* _Instructions for the task_
Nothing other than the lines from the one containing "assert (Hd : rd_bits" through the close of the entries below should be printed, each exactly.

Dataset entries:
Lemma needbits_loop_spec fuel n s :
  reader_ok s -> n <= 57 -> n - rd_bits s <= Z.of_nat fuel ->
  exists s', pulled s s' /\
    ((needbits_loop (Datatypes.S fuel) n s = (s', inr tt) /\ n <= rd_bits s'
      /\ rd_bits s' <= Z.max (rd_bits s) (n + 7))
     \/ (needbits_loop (Datatypes.S fuel) n s = (s', inl Leave) /\ rd_next s' = []
         /\ rd_bits s' < n)).
Proof.
  revert s. induction fuel as [|fuel IH]; intros s Hok Hn Hf.
  all: cbn [needbits_loop]; rewrite bind_gets; destruct (Z.ltb_spec (rd_bits s) n) as [Hlt|Hge];
    [|exists s; split; [by apply pulled_refl|left; split_and!; [done|lia|lia]]].
  { lia. }
  destruct (rd_next s) as [|b next] eqn:En.
  - exists s. split; [by apply pulled_refl|right]. split_and!; [|done|done].
    apply bind_inl. unfold PULLBYTE. by rewrite En.
  - destruct (pullbyte_spec s b next Hok ltac:(lia) En) as (s1 & E1 & Hok1 & Hs1 & Hr1 & Hn1 & Hb1).
    rewrite (bind_inr _ _ _ _ _ E1).
    destruct (IH s1 Hok1 Hn ltac:(lia)) as (s' & Hp & [(E & A & B)|(E & A & B)]);
      exists s'; (split; [by apply (pulled_trans _ s1); [split|]|]).
    + left. rewrite Hb1 in B. split_and!; [exact E|done|lia].
    + right. by split_and!.
Qed.

(** NEEDBITS either makes [n] bits available or takes all the input and leaves *)
Lemma needbits_spec n s :
  reader_ok s -> 0 <= n <= 57 ->
  exists s', pulled s s' /\
    ((NEEDBITS n s = (s', inr tt) /\ n <= rd_bits s' /\ rd_bits s' <= Z.max (rd_bits s) (n + 7))
     \/ (NEEDBITS n s = (s', inl Leave) /\ rd_next s' = [] /\ rd_bits s' < n)).
Proof. intros Hok Hn. apply needbits_loop_spec; [done|lia|]. pose proof (ro_bits s Hok). lia. Qed.
Lemma needbits_enough n s :
  reader_ok s -> 0 <= n <= 57 -> n <= Z.of_nat (length (stream s)) ->
  exists s', pulled s s' /\ NEEDBITS n s = (s', inr tt) /\ n <= rd_bits s'
    /\ rd_bits s' <= Z.max (rd_bits s) (n + 7).
Proof.
  intros Hok Hn Hl. destruct (needbits_spec n s Hok Hn) as (s' & Hp & [?|(_ & E & Hlt)]); [by exists s'|].
  exfalso. rewrite <- (pu_stream _ _ Hp) in Hl. pose proof (ro_bits s' (pu_ok _ _ Hp)).
  rewrite length_stream in Hl by lia. unfold have_in in Hl. rewrite E in Hl. cbn in Hl. lia.
Qed.

(** [BITS(n)] is the value of the next [n] bits *)
Lemma BITS_spec n s :
  reader_ok s -> 0 <= n <= 31 -> n <= rd_bits s ->
  BITS n s = val_of (take (Z.to_nat n) (stream s)).
Proof.
  intros [Hb Hh _] Hn Hle. unfold BITS, low_bits, stream.
  rewrite land_ones_mod by lia. rewrite take_app_le by (rewrite length_bits_of; lia).
  rewrite bits_of_take, val_of_bits_of, Z2Nat.id by lia. unfold u32.
  apply Z.mod_mod_divide. exists (2 ^ (32 - n)). rewrite <- Z.pow_add_r by lia. f_equal. lia.
Qed.
Lemma BITS_range n s : 0 <= n -> 0 <= BITS n s < 2 ^ n.
Proof. intros Hn. unfold BITS, low_bits. rewrite land_ones_mod by lia. apply Z.mod_pos_bound. lia. Qed.

(** dropping [n] bits drops them from the stream *)
Lemma drop_bits_spec n s :
  reader_ok s -> 0 <= n <= rd_bits s ->
  exists s', drop_bits n s = (s', inr tt) /\ reader_ok s' /\ stream s' = drop (Z.to_nat n) (stream s)
    /\ rest_of s' = rest_of s /\ rd_next s' = rd_next s /\ rd_bits s' = rd_bits s - n.
Proof.
  intros [Hb Hh Hby] Hn. unfold drop_bits, modify. eexists. split; [done|].
  rewrite rd_next_set, rd_bits_set, rest_of_set, u32_small by lia. split_and!; try done.
  - split; rewrite ?rd_next_set, ?rd_bits_set, ?rd_hold_set; [lia| |done].
    rewrite Z.shiftr_div_pow2 by lia. split; [apply Z.div_pos; lia|].
    apply Z.div_lt_upper_bound; [lia|]. rewrite <- Z.pow_add_r by lia.
    replace (n + (rd_bits s - n)) with (rd_bits s) by lia. lia.
  - unfold stream. rewrite rd_next_set, rd_bits_set, rd_hold_set.
    rewrite drop_app_le by (rewrite length_bits_of; lia). f_equal.
    rewrite bits_of_drop by lia. f_equal; [lia|]. f_equal. lia.
Qed.

(** BYTEBITS drops the bits up to the next byte boundary of the input *)
Lemma bytebits_spec s :
  reader_ok s ->
  exists s', BYTEBITS s = (s', inr tt) /\ reader_ok s'
    /\ stream s' = drop (Z.to_nat (rd_bits s mod 8)) (stream s) /\ rest_of s' = rest_of s
    /\ rd_next s' = rd_next s /\ rd_bits s' = 8 * (rd_bits s / 8).
Proof.
  intros Hok. pose proof (ro_bits s Hok) as Hb.
  assert (E : Z.land (rd_bits s) 7 = rd_bits s mod 8) by (apply (land_ones_mod 3); lia).
  assert (Hm : 0 <= rd_bits s mod 8 < 8) by (by apply Z.mod_pos_bound).
  assert (Hd : rd_bits s = 8 * (rd_bits s / 8) + rd_bits s mod 8) by (apply Z.div_mod; lia).
  assert (0 <= rd_bits s / 8) by (apply Z.div_pos; [apply Hb|done]).
  destruct (drop_bits_spec (rd_bits s mod 8) s Hok) as (s' & E' & A & B & C & D & F); [lia|].
  exists s'. unfold BYTEBITS, drop_bits, modify in *. rewrite u32_small in E' by lia.
  rewrite E, E'. split_and!; try done. lia.
Qed.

* _Expected answer_
  assert (Hd : rd_bits s = 8 * (rd_bits s / 8) + rd_bits s mod 8) by (apply Z.div_mod; lia).
  assert (0 <= rd_bits s / 8) by (apply Z.div_pos; [apply Hb|done]).
  destruct (drop_bits_spec (rd_bits s mod 8) s Hok) as (s' & E' & A & B & C & D & F); [lia|].
  exists s'. unfold BYTEBITS, drop_bits, modify in *. rewrite u32_small in E' by lia.
  rewrite E, E'. split_and!; try done. lia.
Qed.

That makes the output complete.